[DATA SHOWN Boundary: Start]

(** * unifi-access-hubitat-middleware: a shallow embedding and its properties

    The development follows the Go sources:
    - [internal/uac/events.go]  : webhook signature verification
    - [pkg/utils]               : [StringSlicesEqual]
    - [internal/hubitat] client : [assertDeviceState] and its wrappers
    - [internal/uac] client     : [AssertToggleDoorUnlock], [AssertUnlockDoor],
                                  [AssertLockDoor]
    - [cmd]                     : [handleUacEvent], [pollUacStates]

    Go strings are byte sequences and are modelled by [string]; [[]byte] is
    [list byte]; Go maps are [gmap]s; outbound requests are recorded in a
    trace of [Call]s. *)

From Stdlib Require Import ZArith Lia List.
From Stdlib.Strings Require Import Ascii String Byte.
From stdpp Require Import gmap strings list fin_maps.

Local Open Scope string_scope.
Local Open Scope list_scope.

(** ** Go standard library: crypto/sha256 and crypto/hmac

    The repository calls [hmac.New(sha256.New, key)]; SHA-256 is written out
    after FIPS 180-4 on 32-bit words held in [Z], HMAC after RFC 2104. *)

Module Sha256.
Local Open Scope Z_scope.

Definition w32 (x : Z) : Z := x mod 2^32.
Definition add32 (a b : Z) : Z := w32 (a + b).
Definition rotr (n x : Z) : Z := w32 (Z.lor (Z.shiftr x n) (Z.shiftl x (32 - n))).
Definition shr (n x : Z) : Z := Z.shiftr x n.
Definition not32 (x : Z) : Z := Z.lxor x 0xffffffff.

Definition Ch (x y z : Z) : Z := Z.lxor (Z.land x y) (Z.land (not32 x) z).
Definition Maj (x y z : Z) : Z :=
  Z.lxor (Z.lxor (Z.land x y) (Z.land x z)) (Z.land y z).
Definition bsig0 (x : Z) : Z := Z.lxor (Z.lxor (rotr 2 x) (rotr 13 x)) (rotr 22 x).
Definition bsig1 (x : Z) : Z := Z.lxor (Z.lxor (rotr 6 x) (rotr 11 x)) (rotr 25 x).
Definition ssig0 (x : Z) : Z := Z.lxor (Z.lxor (rotr 7 x) (rotr 18 x)) (shr 3 x).
Definition ssig1 (x : Z) : Z := Z.lxor (Z.lxor (rotr 17 x) (rotr 19 x)) (shr 10 x).

(** The constants are the fractional parts of roots of the first primes
    (FIPS 180-4, 4.2.2 and 5.3.3); they are computed rather than tabulated. *)
Definition is_prime (n : nat) : bool :=
  (2 <=? n)%nat && forallb (fun d => negb (n mod d =? 0)%nat) (seq 2 (n - 2)).

Definition primes (count : nat) : list Z :=
  map Z.of_nat (firstn count (List.filter is_prime (seq 2 310))).

(** The integer cube root by bisection on its [bits] low bits. *)
Fixpoint cbrt_bits (bits : nat) (n r : Z) : Z :=
  match bits with
  | O => r
  | S b =>
      let r' := r + 2 ^ Z.of_nat b in
      if r' * r' * r' <=? n then cbrt_bits b n r' else cbrt_bits b n r
  end.

Definition frac_cbrt (p : Z) : Z := w32 (cbrt_bits 40 (p * 2 ^ 96) 0).
Definition frac_sqrt (p : Z) : Z := w32 (Z.sqrt (p * 2 ^ 64)).

(** The round constants: cube roots of the first 64 primes. *)
Definition K : list Z := Eval vm_compute in map frac_cbrt (primes 64).

(** The eight working variables / the chaining value. *)
Record state := St { sa : Z; sb : Z; sc : Z; sd : Z; se : Z; sf : Z; sg : Z; sh : Z }.

(** The initial hash value: square roots of the first 8 primes. *)
Definition H0 : state :=
  Eval vm_compute in
    match map frac_sqrt (primes 8) with
    | [a; b; c; d; e; f; g; h] => St a b c d e f g h
    | _ => St 0 0 0 0 0 0 0 0
    end.

(** Big-endian 32-bit words of a block of bytes. *)
Fixpoint words (bs : list Z) : list Z :=
  match bs with
  | b0 :: b1 :: b2 :: b3 :: rest =>
      (Z.shiftl b0 24 + Z.shiftl b1 16 + Z.shiftl b2 8 + b3) :: words rest
  | _ => []
  end.

(** Message schedule: [w] holds W_0 .. W_(t-1); [n] more words are added. *)
Fixpoint schedule (n : nat) (w : list Z) : list Z :=
  match n with
  | O => w
  | S n' =>
      let t := length w in
      let x := add32 (add32 (ssig1 (nth (t - 2) w 0)) (nth (t - 7) w 0))
                     (add32 (ssig0 (nth (t - 15) w 0)) (nth (t - 16) w 0)) in
      schedule n' (w ++ [x])
  end.

Definition round (s : state) (kw : Z * Z) : state :=
  let t1 := add32 (add32 (add32 (sh s) (bsig1 (se s))) (Ch (se s) (sf s) (sg s)))
                  (add32 (fst kw) (snd kw)) in
  let t2 := add32 (bsig0 (sa s)) (Maj (sa s) (sb s) (sc s)) in
  St (add32 t1 t2) (sa s) (sb s) (sc s) (add32 (sd s) t1) (se s) (sf s) (sg s).

Definition compress (h : state) (block : list Z) : state :=
  let w := schedule 48 (words block) in
  let s := fold_left round (combine K w) h in
  St (add32 (sa h) (sa s)) (add32 (sb h) (sb s)) (add32 (sc h) (sc s))
     (add32 (sd h) (sd s)) (add32 (se h) (se s)) (add32 (sf h) (sf s))
     (add32 (sg h) (sg s)) (add32 (sh h) (sh s)).

(** Big-endian bytes of the low [n] bytes of [x]. *)
Fixpoint be_bytes (n : nat) (x : Z) : list Z :=
  match n with
  | O => []
  | S n' => (Z.shiftr x (8 * Z.of_nat n')) mod 256 :: be_bytes n' x
  end.

Definition pad (msg : list Z) : list Z :=
  let len := Z.of_nat (length msg) in
  let zeros := Z.to_nat ((55 - len) mod 64) in
  msg ++ [0x80] ++ repeat 0 zeros ++ be_bytes 8 (8 * len).

Fixpoint blocks (fuel : nat) (h : state) (bs : list Z) : state :=
  match fuel with
  | O => h
  | S fuel' =>
      match bs with
      | [] => h
      | _ => blocks fuel' (compress h (firstn 64 bs)) (skipn 64 bs)
      end
  end.

Definition digest_bytes (h : state) : list Z :=
  be_bytes 4 (sa h) ++ be_bytes 4 (sb h) ++ be_bytes 4 (sc h) ++ be_bytes 4 (sd h) ++
  be_bytes 4 (se h) ++ be_bytes 4 (sf h) ++ be_bytes 4 (sg h) ++ be_bytes 4 (sh h).

Definition sum256 (msg : list Z) : list Z :=
  let p := pad msg in digest_bytes (blocks (length p) H0 p).

End Sha256.

Module Hmac.
Local Open Scope Z_scope.

Definition blockSize : nat := 64.

(** Keys longer than the block size are hashed first; the key is then
    zero-padded to one block. *)
Definition block_key (key : list Z) : list Z :=
  let k := if (blockSize <? length key)%nat then Sha256.sum256 key else key in
  k ++ repeat 0 (blockSize - length k).

Definition sum (key msg : list Z) : list Z :=
  let k := block_key key in
  let ipad := map (Z.lxor 0x36) k in
  let opad := map (Z.lxor 0x5c) k in
  Sha256.sum256 (opad ++ Sha256.sum256 (ipad ++ msg)).

End Hmac.

(** ** Bytes and strings *)

Definition Z_of_byte (b : byte) : Z := Z.of_N (Byte.to_N b).
Definition byte_of_Z (z : Z) : byte := byte_of_ascii (ascii_of_N (Z.to_N z)).

Definition bytes_of_string (s : string) : list byte := list_byte_of_string s.

(** [hmac.New(sha256.New, key); mac.Write(msg); mac.Sum(nil)] *)
Definition hmac_sha256 (key msg : list byte) : list byte :=
  map byte_of_Z (Hmac.sum (map Z_of_byte key) (map Z_of_byte msg)).

(** ** Go standard library: encoding/hex, strconv, strings *)

Definition Z_of_ascii (c : ascii) : Z := Z.of_N (N_of_ascii c).

Definition hextable : list ascii :=
  ["0"; "1"; "2"; "3"; "4"; "5"; "6"; "7"; "8"; "9"; "a"; "b"; "c"; "d"; "e"; "f"]%char.

Definition hex_char (n : N) : ascii := nth (N.to_nat n) hextable "0"%char.

(** [hex.EncodeToString]: two lower-case digits per byte. *)
Fixpoint hex_EncodeToString (bs : list byte) : string :=
  match bs with
  | [] => ""
  | b :: rest =>
      String (hex_char (Byte.to_N b / 16))
        (String (hex_char (Byte.to_N b mod 16)) (hex_EncodeToString rest))
  end.

(** The entries of [reverseHexTable] that are at most 0x0f. *)
Definition fromHexChar (c : ascii) : option Z :=
  let n := Z_of_ascii c in
  if (48 <=? n)%Z && (n <=? 57)%Z then Some (n - 48)%Z
  else if (97 <=? n)%Z && (n <=? 102)%Z then Some (n - 97 + 10)%Z
  else if (65 <=? n)%Z && (n <=? 70)%Z then Some (n - 65 + 10)%Z
  else None.

(** [hex.DecodeString]; [None] stands for either of its errors
    ([InvalidByteError], [ErrLength]): the caller only tests [err != nil]. *)
Fixpoint hex_DecodeString (s : string) : option (list byte) :=
  match s with
  | EmptyString => Some []
  | String p EmptyString => None
  | String p (String q rest) =>
      match fromHexChar p, fromHexChar q with
      | Some a, Some b =>
          match hex_DecodeString rest with
          | Some bs => Some (byte_of_Z (Z.lor (Z.shiftl a 4) b) :: bs)
          | None => None
          end
      | _, _ => None
      end
  end.

Inductive NumError := ErrSyntax | ErrRange.

Definition maxUint64 : Z := 2^64 - 1.

(** The loop of [strconv.ParseUint(s, 10, 64)] over the bytes of [s],
    with [n] the value read so far. *)
Fixpoint parseUint_loop (s : string) (n : Z) : NumError + Z :=
  match s with
  | EmptyString => inr n
  | String c rest =>
      let x := Z_of_ascii c in
      if (48 <=? x)%Z && (x <=? 57)%Z then
        let d := (x - 48)%Z in
        if (maxUint64 / 10 + 1 <=? n)%Z then inl ErrRange
        else
          let n1 := (n * 10 + d)%Z in
          if (maxUint64 <? n1)%Z then inl ErrRange else parseUint_loop rest n1
      else inl ErrSyntax
  end.

Definition ParseUint (s : string) : NumError + Z :=
  match s with
  | EmptyString => inl ErrSyntax
  | _ => parseUint_loop s 0%Z
  end.

(** [strconv.ParseInt(s, 10, 64)]. *)
Definition ParseInt (s : string) : NumError + Z :=
  match s with
  | EmptyString => inl ErrSyntax
  | String c rest =>
      let neg := Ascii.eqb c "-" in
      let s1 := if Ascii.eqb c "+" || neg then rest else s in
      match ParseUint s1 with
      | inl ErrSyntax => inl ErrSyntax
      | inl ErrRange => inl ErrRange
      | inr un =>
          let cutoff := (2^63)%Z in
          if negb neg && (cutoff <=? un)%Z then inl ErrRange
          else if neg && (cutoff <? un)%Z then inl ErrRange
          else inr (if neg then (- un)%Z else un)
      end
  end.

Definition digit_char (d : Z) : ascii := nth (Z.to_nat d) hextable "0"%char.

(** Decimal digits of a non-negative number, most significant first, put in
    front of [acc]. *)
Fixpoint format_uint (fuel : nat) (n : Z) (acc : string) : string :=
  match fuel with
  | O => acc
  | S fuel' =>
      let acc' := String (digit_char (n mod 10)) acc in
      if (n <? 10)%Z then acc' else format_uint fuel' (n / 10) acc'
  end.

(** [fmt.Sprintf("%d", x)] for an [int64] [x] (at most 19 digits). *)
Definition formatInt (x : Z) : string :=
  if (x <? 0)%Z then String "-" (format_uint 20 (- x) "") else format_uint 20 x "".

(** [strings.Split(s, sep)] for a one-byte separator. *)
Fixpoint strings_Split (sep : ascii) (s : string) : list string :=
  match s with
  | EmptyString => [EmptyString]
  | String c rest =>
      if Ascii.eqb c sep then EmptyString :: strings_Split sep rest
      else match strings_Split sep rest with
           | h :: t => String c h :: t
           | [] => [String c EmptyString]
           end
  end.

(** ** internal/uac/events.go: signature verification *)

Inductive SigError := ErrInvalidHeader | ErrNoValidSignature | ErrNotSigned.

Definition signingVersion : string := "v1".

(** [timestamp] is a [time.Time] built by [time.Unix(ts, 0)] and read only
    through [Unix()], so it is held as its Unix seconds. *)
Record signedHeader := SignedHeader { timestamp : Z; signature : list byte }.

(** [&signedHeader{}]: the zero [time.Time] is year 1, whose [Unix()] is
    -62135596800; the signature is nil. *)
Definition zero_signedHeader : signedHeader := SignedHeader (-62135596800) [].

(** The [for _, pair := range pairs] loop of [parseSignatureHeader]. *)
Fixpoint parsePairs (pairs : list string) (sh : signedHeader) : SigError + signedHeader :=
  match pairs with
  | [] => inr sh
  | kv :: rest =>
      match strings_Split "=" kv with
      | [k; v] =>
          if String.eqb k "t" then
            match ParseInt v with
            | inl _ => inl ErrInvalidHeader
            | inr ts => parsePairs rest (SignedHeader ts (signature sh))
            end
          else if String.eqb k signingVersion then
            match hex_DecodeString v with
            | None => parsePairs rest sh
            | Some sig => parsePairs rest (SignedHeader (timestamp sh) sig)
            end
          else parsePairs rest sh
      | _ => inl ErrInvalidHeader
      end
  end.

(** Go returns the header together with the error; callers drop the header
    when the error is not nil, so the model returns one or the other. *)
Definition parseSignatureHeader (header : string) : SigError + signedHeader :=
  if String.eqb header "" then inl ErrNotSigned
  else
    match parsePairs (strings_Split "," header) zero_signedHeader with
    | inl e => inl e
    | inr sh =>
        if (length (signature sh) =? 0)%nat then inl ErrNoValidSignature else inr sh
    end.

Definition computeSignature (t : Z) (payload : list byte) (secret : string) : list byte :=
  hmac_sha256 (bytes_of_string secret)
    (bytes_of_string (formatInt t) ++ bytes_of_string "." ++ payload).

(** [hmac.Equal]: equal lengths and equal bytes. *)
Fixpoint hmac_Equal (a b : list byte) : bool :=
  match a, b with
  | [], [] => true
  | x :: a', y :: b' => Byte.eqb x y && hmac_Equal a' b'
  | _, _ => false
  end.

(** [None] is Go's [nil] error. *)
Definition validatePayload (payload : list byte) (sigHeader secret : string) : option SigError :=
  match parseSignatureHeader sigHeader with
  | inl err => Some err
  | inr header =>
      let expected := computeSignature (timestamp header) payload secret in
      if hmac_Equal expected (signature header) then None else Some ErrNoValidSignature
  end.

(** ** pkg/utils *)

Module utils.

(** [counts[val]] on a [map[string]int]: a missing key reads as 0.  The
    counts stay between [-1] and [len(a)], so Go's [int] never wraps and is
    held as [Z]. *)
Definition count_of (counts : gmap string Z) (val : string) : Z :=
  default 0%Z (counts !! val).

[DATA SHOWN Boundary: End]

> TASK PROMPT
Write out word for word only the lines from the start of the entries down to the line with "- [internal/hubitat] client", please, including both ends.

> RESULT FOR THIS TASK
(** * unifi-access-hubitat-middleware: a shallow embedding and its properties

    The development follows the Go sources:
    - [internal/uac/events.go]  : webhook signature verification
    - [pkg/utils]               : [StringSlicesEqual]
    - [internal/hubitat] client : [assertDeviceState] and its wrappers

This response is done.